### [What you are asked to do]
Of all the lines in the records below, copy only those that contain the string "probing".

[Stored items]
Definition update (value : Q) : M t unit :=
  _update value None None 1%Z None.

Definition merge (stats : t) : M t unit :=
  _update (total stats) (min stats) (max stats) (count stats)
          (Some (_sum_of_squares stats)).

End Stats.

(** ** Roles, reports and observable effects *)

Definition RPC_CLIENT : string := "RPCClient".
Definition RPC_SERVER : string := "RPCServer".
Definition LISTENER : string := "Listener".
Definition NOTIFIER : string := "Notifier".

(** The [results] dictionary a minion sends: [latency] is the
    [__dict__] of its [Stats], which [client_result] copies into a
    fresh [Stats] with [l.__dict__.update]. *)
Record results : Type := mk_results {
  latency : Stats.t;
  throughput : Q;
  calls : Z
}.

(** What [Stats.__str__] formats; [%i] and [%f] fail on [None]. *)
Record text : Type := mk_text {
  shown_min : Q;
  shown_max : Q;
  shown_avg : Q;
  shown_std : root
}.

Definition __str__ (self : Stats.t) : option text :=
  match Stats.min self, Stats.max self,
        Stats.average self, Stats.std_deviation self with
  | Some a, Some b, Some c, Some d => Some (mk_text a b c d)
  | _, _, _, _ => None
  end.

(** Lines written by [print] and messages sent by [cast]. *)
Inductive effect : Type :=
| Line (s : string)
| Latency_line (s : text)
| Throughput_line (s : text)
| Averaged_over_line (n : Z)
| Cast (meth : string) (count : Z) (data : string)
       (severity : option string) (verbose : bool)
| Cast_result (r : results).

(** Messages the controller's server handles while the main thread
    sleeps or waits. *)
Inductive message : Type :=
| Client_pong (kind : string)
| Client_result (r : results).

(** ** class _Base: the readiness probe of [__init__]

    [client.call({}, 'self_ready')] reaches the object's own endpoint,
    whose [self_ready] returns [True], or times out after 0.2 s. *)

Inductive call_outcome : Type :=
| Replies
| MessagingTimeout.

(** How [__init__] ends, with the number of calls the probe has made:
    it returns, or raises [Exception("Unable to contact message bus")]. *)
Inductive probe_result : Type :=
| Listening (calls : nat)
| Unable_to_contact_message_bus (calls : nat).

Module _Base.

(** [while not ready and attempts < 25], cut off after [fuel]
    iterations; [answers k] is the outcome of call number [k]. *)
Fixpoint probing (answers : nat -> call_outcome) (fuel : nat)
    (ready : bool) (attempts : Z) (calls : nat) : option (bool * Z * nat) :=
  match fuel with
  | O => None
  | S fuel' =>
      if negb ready && (attempts <? 25)%Z
      then
        match answers calls with
        | Replies => probing answers fuel' true attempts (S calls)
        | MessagingTimeout =>
            probing answers fuel' ready (attempts + 1)%Z (S calls)
        end
      else Some (ready, attempts, calls)
  end.

Definition __init__ (answers : nat -> call_outcome) (fuel : nat)
    : option probe_result :=
  match probing answers fuel false 0%Z 0%nat with
  | None => None
  | Some (ready, _, calls) =>
      Some (if negb ready
            then Unable_to_contact_message_bus calls
            else Listening calls)
  end.

End _Base.

(** ** class _Controller and its two subclasses

    [RPCController] and [NotifyController] add the same attributes;
    [_result_count] exists only once a test has been dispatched. *)

Record Controller : Type := mk_Controller {
  _minions : gmap string Z;
  _total_minions : Z;
  _throughput : Stats.t;
  _latency : Stats.t;
  _done : bool;
  _timeout : option Z;
  _result_count : option Z
}.

Definition set_minions (v : gmap string Z) (self : Controller) :=
  mk_Controller v (_total_minions self) (_throughput self) (_latency self)
                (_done self) (_timeout self) (_result_count self).
Definition set_total_minions (v : Z) (self : Controller) :=
  mk_Controller (_minions self) v (_throughput self) (_latency self)
                (_done self) (_timeout self) (_result_count self).
Definition set_throughput (v : Stats.t) (self : Controller) :=
  mk_Controller (_minions self) (_total_minions self) v (_latency self)
                (_done self) (_timeout self) (_result_count self).
Definition set_latency (v : Stats.t) (self : Controller) :=
  mk_Controller (_minions self) (_total_minions self) (_throughput self) v
                (_done self) (_timeout self) (_result_count self).
Definition set_done (v : bool) (self : Controller) :=
  mk_Controller (_minions self) (_total_minions self) (_throughput self)
                (_latency self) v (_timeout self) (_result_count self).
Definition set_result_count (v : Z) (self : Controller) :=
  mk_Controller (_minions self) (_total_minions self) (_throughput self)
                (_latency self) (_done self) (_timeout self) (Some v).

(** Run a method of an attribute object on the attribute, keeping the
    attribute's mutations also when the method raises. *)
Definition on {S T A} (proj : S -> T) (inj : T -> S -> S)
    (m : M T A) : M S A :=
  fun s =>
    match m (proj s) with
    | Returns a t => Returns a (inj t s)
    | Raises e t => Raises e (inj t s)
    | Blocks t => Blocks (inj t s)
    end.
Definition bulk_delete_tool : json :=
  object
    [ ("name", Some (JStr "bulk_delete"));
      ("description", Some (JStr "Delete multiple emails (move to trash)"));
      ("inputSchema", Some (object
        [ ("type", Some (JStr "object"));
          ("properties", Some (object
            [ ("emailIds", Some (object
                [ ("type", Some (JStr "array"));
                  ("items", Some (object [("type", Some (JStr "string"))]));
                  ("description", Some (JStr "Array of email IDs to delete")) ])) ]));
          ("required", Some (strings ["emailIds"])) ])) ].

Definition check_function_availability_tool : json :=
  object
    [ ("name", Some (JStr "check_function_availability"));
      ("description", Some (JStr "Check which MCP functions are available based on account permissions"));
      ("inputSchema", Some (object [("type", Some (JStr "object")); ("properties", Some (object []))])) ].

Definition test_bulk_operations_tool : json :=
  object
    [ ("name", Some (JStr "test_bulk_operations"));
      ("description", Some (JStr "Test bulk operations by finding recent emails and performing safe operations (mark read/unread)"));
      ("inputSchema", Some (object
        [ ("type", Some (JStr "object"));
          ("properties", Some (object
            [ ("dryRun", Some (object
                [ ("type", Some (JStr "boolean"));
                  ("description", Some (JStr "If true, only shows what would be done without making changes (default: true)"));
                  ("default", Some (JBool true)) ]));
              ("limit", Some (object
                [ ("type", Some (JStr "number"));
                  ("description", Some (JStr "Number of emails to test with (default: 3, max: 10)"));
                  ("default", Some (JNum 3)) ])) ])) ])) ].

Definition tools : list json :=
  [ list_mailboxes_tool;
    list_emails_tool;
    get_email_tool;
    send_email_tool;
    search_emails_tool;
    list_contacts_tool;
    get_contact_tool;
    search_contacts_tool;
    list_calendars_tool;
    list_calendar_events_tool;
    get_calendar_event_tool;
    create_calendar_event_tool;
    list_identities_tool;
    get_recent_emails_tool;
    mark_email_read_tool;
    delete_email_tool;
    move_email_tool;
    get_email_attachments_tool;
    download_attachment_tool;
    advanced_search_tool;
    get_thread_tool;
    get_mailbox_stats_tool;
    get_account_summary_tool;
    bulk_mark_read_tool;
    bulk_move_tool;
    bulk_delete_tool;
    check_function_availability_tool;
    test_bulk_operations_tool ].

End ToolList.

(** ** The handler with the methods of [JmapClient] *)

Module Backends.
Import Js Process Dispatcher.

(** The collaborators of the handler whose mail methods are those of
    [JmapClient]; the methods of [ContactsCalendarClient] stay those of
    [other]. *)
Definition with_JmapClient (other : Collaborators) : Collaborators :=
  {| getEmailById := JmapClient.getEmailById;
     markEmailRead := fun emailId read => JmapClient.markEmailRead emailId (Some read);
     deleteEmail := JmapClient.deleteEmail;
     moveEmail := JmapClient.moveEmail;
     getEmailAttachments := JmapClient.getEmailAttachments;
     downloadAttachment := JmapClient.downloadAttachment;
     getMailboxStats := JmapClient.getMailboxStats;
     getAccountSummary := JmapClient.getAccountSummary;
     getContacts := getContacts other;
     getContactById := getContactById other;
     searchContacts := searchContacts other;
     contacts_getCalendars := contacts_getCalendars other;
     contacts_getCalendarEvents := contacts_getCalendarEvents other;
     contacts_getCalendarEventById := contacts_getCalendarEventById other;
     createCalendarEvent := createCalendarEvent other |}.

End Backends.

(** ** Facts about the string functions *)

Module JsStringFacts.
Import JsString.

Lemma app_nil_l (b : string) : "" +:+ b = b.
Proof. reflexivity. Qed.

Lemma app_cons (x : ascii) (a b : string) :
  String x a +:+ b = String x (a +:+ b).
Proof. reflexivity. Qed.

Ltac app_induction a x IH :=
  induction a as [|x a IH]; rewrite ?app_nil_l, ?app_cons; simpl.

Lemma length_app (a b : string) :
  String.length (a +:+ b) = (String.length a + String.length b)%nat.
Proof. app_induction a x IH; [reflexivity | now rewrite IH]. Qed.

Lemma app_assoc (a b c : string) : (a +:+ b) +:+ c = a +:+ (b +:+ c).
Proof. app_induction a x IH; [reflexivity | now rewrite IH]. Qed.

Lemma app_empty_r (a : string) : a +:+ "" = a.
Proof. app_induction a x IH; [reflexivity | now rewrite IH]. Qed.

Lemma take_app (a b : string) : take (String.length a) (a +:+ b) = a.
Proof. app_induction a x IH; [now destruct b | now rewrite IH]. Qed.

Lemma drop_app (a b : string) : drop (String.length a) (a +:+ b) = b.
Proof. app_induction a x IH; [reflexivity | exact IH]. Qed.

Lemma take_all (a : string) : take (String.length a) a = a.
Proof. rewrite <- (app_empty_r a) at 2. apply take_app. Qed.

Lemma forallb_app (p : ascii -> bool) (a b : string) :
  forallb p (a +:+ b) = forallb p a && forallb p b.
Proof.
  app_induction a x IH; [reflexivity |].
  rewrite IH. now rewrite andb_assoc.
Qed.

(** Searching for a single code unit. *)
Lemma includes_char_cons (c x : ascii) (s : string) :
  includes (String x s) (String c "") = Ascii.eqb c x || includes s (String c "").
Proof. simpl. now rewrite andb_true_r. Qed.

Lemma includes_char_app (c : ascii) (a b : string) :
  includes (a +:+ b) (String c "") = includes a (String c "") || includes b (String c "").
Proof.
  induction a as [|x a IH]; rewrite ?app_nil_l, ?app_cons.
  - reflexivity.
  - rewrite !includes_char_cons, IH. now rewrite orb_assoc.
Qed.

Lemma includes_char_none (c : ascii) (p : ascii -> bool) (s : string) :
  p c = false -> forallb p s = true -> includes s (String c "") = false.
Proof.
  intros Hc. induction s as [|x s IH]; intros Hs.
  - reflexivity.
  - rewrite includes_char_cons. simpl in Hs.
    apply andb_true_iff in Hs as [Hx Hs]. rewrite (IH Hs), orb_false_r.
    apply Ascii.eqb_neq. intros ->. congruence.
Qed.

Lemma span_app_stop (p : ascii -> bool) (a : string) (c : ascii) (b : string) :
  forallb p a = true -> p c = false ->
  span p (a +:+ String c b) = (a, String c b).
Proof.
  intros Ha Hc. app_induction a x IH.
  - now rewrite Hc.
  - simpl in Ha. apply andb_true_iff in Ha as [Hx Ha].
    rewrite Hx, (IH Ha). reflexivity.
Qed.

Lemma span_all (p : ascii -> bool) (a : string) :
  forallb p a = true -> span p a = (a, "").
Proof.
  intros Ha. induction a as [|x a IH]; simpl; [reflexivity |].
  simpl in Ha. apply andb_true_iff in Ha as [Hx Ha].
  now rewrite Hx, (IH Ha).
Qed.

Lemma span_fst_forallb (p : ascii -> bool) (s : string) :
  forallb p (fst (span p s)) = true.
Proof.
  induction s as [|x s IH]; simpl; [reflexivity |].
  destruct (p x) eqn:Hx; [| reflexivity].
  destruct (span p s) as [a b]. simpl in *. now rewrite Hx.
Qed.

End JsStringFacts.

(** ** Properties of the ICS parser *)

Module ICSFacts.
Import JsString JsStringFacts ICS.

(** A run of exactly [n] decimal digits. *)
Definition digit_string (n : nat) (s : string) : bool :=
  (String.length s =? n)%nat && forallb is_digit s.

Lemma digit_string_inv n s :
  digit_string n s = true -> String.length s = n /\ forallb is_digit s = true.
Proof.
  unfold digit_string. intros H. apply andb_true_iff in H as [H1 H2].
  split; [now apply Nat.eqb_eq | exact H2].
Qed.

(** Date normalization as the specification words it: what a bare date, a
    date-time and an already hyphenated value are turned into. *)
Inductive normalized_date : string -> string -> Prop :=
| bare_date y m d :
    digit_string 4 y = true -> digit_string 2 m = true ->
    digit_string 2 d = true ->
    normalized_date (y +:+ m +:+ d) (y +:+ "-" +:+ m +:+ "-" +:+ d)
| date_time y mo d h mi s z :
    digit_string 4 y = true -> digit_string 2 mo = true ->
    digit_string 2 d = true -> digit_string 2 h = true ->
    digit_string 2 mi = true -> digit_string 2 s = true ->
    z = "" \/ z = "Z" ->
    normalized_date
      (y +:+ mo +:+ d +:+ "T" +:+ h +:+ mi +:+ s +:+ z)
      (y +:+ "-" +:+ mo +:+ "-" +:+ d +:+ "T" +:+ h +:+ ":" +:+ mi +:+ ":" +:+ s +:+ z)
| hyphenated a b :
    normalized_date (a +:+ "-" +:+ b) (a +:+ "-" +:+ b).

Lemma eqb_empty_false (s : string) :
  String.length s <> 0%nat -> String.eqb s "" = false.
Proof. destruct s; simpl; [congruence | reflexivity]. Qed.

Lemma digits_app n d rest :
  digit_string n d = true -> digits n (d +:+ rest) = Some (d, rest).
Proof.
  intros H. destruct (digit_string_inv _ _ H) as [Hl Hd]. subst n.
  unfold digits. rewrite take_app, drop_app, Nat.eqb_refl, Hd. reflexivity.
Qed.

Lemma no_hyphen_digits n d :
  digit_string n d = true -> includes d "-" = false.
Proof.
  intros H. destruct (digit_string_inv _ _ H) as [_ Hd].
  now apply (includes_char_none "-"%char is_digit).
Qed.

Lemma formatICSDate_bare y m d :
  digit_string 4 y = true -> digit_string 2 m = true ->
  digit_string 2 d = true ->
  formatICSDate (y +:+ m +:+ d) = y +:+ "-" +:+ m +:+ "-" +:+ d.
Proof.
  intros Hy Hm Hd.
  destruct (digit_string_inv _ _ Hy) as [Ly _].
  destruct (digit_string_inv _ _ Hm) as [Lm _].
  destruct (digit_string_inv _ _ Hd) as [Ld _].
  assert (Hlen : String.length (y +:+ m +:+ d) = 8%nat)
    by (rewrite !length_app; lia).
  unfold formatICSDate.
  rewrite eqb_empty_false by lia.
  rewrite !includes_char_app.
  rewrite (no_hyphen_digits _ _ Hy), (no_hyphen_digits _ _ Hm),
    (no_hyphen_digits _ _ Hd). simpl orb. cbv iota.
  rewrite Hlen. simpl Nat.eqb. cbv iota.
  unfold slice.
  change (4 - 0)%nat with 4%nat. change (6 - 4)%nat with 2%nat.
  change (8 - 6)%nat with 2%nat.
  change (drop 0 (y +:+ m +:+ d)) with (y +:+ m +:+ d).
  pose proof (take_app y (m +:+ d)) as E1. rewrite Ly in E1.
  pose proof (drop_app y (m +:+ d)) as E2. rewrite Ly in E2.
  pose proof (take_app m d) as E3. rewrite Lm in E3.
  pose proof (drop_app (y +:+ m) d) as E4.
  rewrite length_app, Ly, Lm, app_assoc in E4. simpl Nat.add in E4.
  pose proof (take_all d) as E5. rewrite Ld in E5.
  rewrite E1, E2, E3, E4, E5. reflexivity.
Qed.

Lemma formatICSDate_date_time y mo d h mi s z :
  digit_string 4 y = true -> digit_string 2 mo = true ->
  digit_string 2 d = true -> digit_string 2 h = true ->
  digit_string 2 mi = true -> digit_string 2 s = true ->
  z = "" \/ z = "Z" ->
  formatICSDate (y +:+ mo +:+ d +:+ "T" +:+ h +:+ mi +:+ s +:+ z)
  = y +:+ "-" +:+ mo +:+ "-" +:+ d +:+ "T" +:+ h +:+ ":" +:+ mi +:+ ":" +:+ s +:+ z.
Proof.
  intros Hy Hmo Hd Hh Hmi Hs Hz.
  destruct (digit_string_inv _ _ Hy) as [Ly _].
  destruct (digit_string_inv _ _ Hmo) as [Lmo _].
  destruct (digit_string_inv _ _ Hd) as [Ld _].
  destruct (digit_string_inv _ _ Hh) as [Lh _].
  destruct (digit_string_inv _ _ Hmi) as [Lmi _].
  destruct (digit_string_inv _ _ Hs) as [Ls _].
  assert (Hlen : String.length (y +:+ mo +:+ d +:+ "T" +:+ h +:+ mi +:+ s +:+ z)
                 = (15 + String.length z)%nat)
    by (rewrite !length_app; simpl; lia).
  assert (Hzh : includes z "-" = false) by (destruct Hz; subst z; reflexivity).
  unfold formatICSDate.
  rewrite eqb_empty_false by lia.
  rewrite !includes_char_app.
  rewrite (no_hyphen_digits _ _ Hy), (no_hyphen_digits _ _ Hmo),
    (no_hyphen_digits _ _ Hd), (no_hyphen_digits _ _ Hh),
    (no_hyphen_digits _ _ Hmi), (no_hyphen_digits _ _ Hs), Hzh.
  simpl orb. cbv iota.
  rewrite Hlen. simpl Nat.eqb. cbv iota.
  unfold match_datetime.
  rewrite (digits_app _ _ _ Hy). simpl mbind.
  rewrite (digits_app _ _ _ Hmo). simpl mbind.
  rewrite (digits_app _ _ _ Hd). simpl mbind.
  rewrite app_cons, app_nil_l. simpl Ascii.eqb. cbv iota.
  rewrite (digits_app _ _ _ Hh). simpl mbind.
  rewrite (digits_app _ _ _ Hmi). simpl mbind.
  rewrite (digits_app _ _ _ Hs). simpl mbind.
  destruct Hz; subst z; reflexivity.
Qed.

### [Exercise solution]
Fixpoint probing (answers : nat -> call_outcome) (fuel : nat)
        | Replies => probing answers fuel' true attempts (S calls)
            probing answers fuel' ready (attempts + 1)%Z (S calls)
  match probing answers fuel false 0%Z 0%nat with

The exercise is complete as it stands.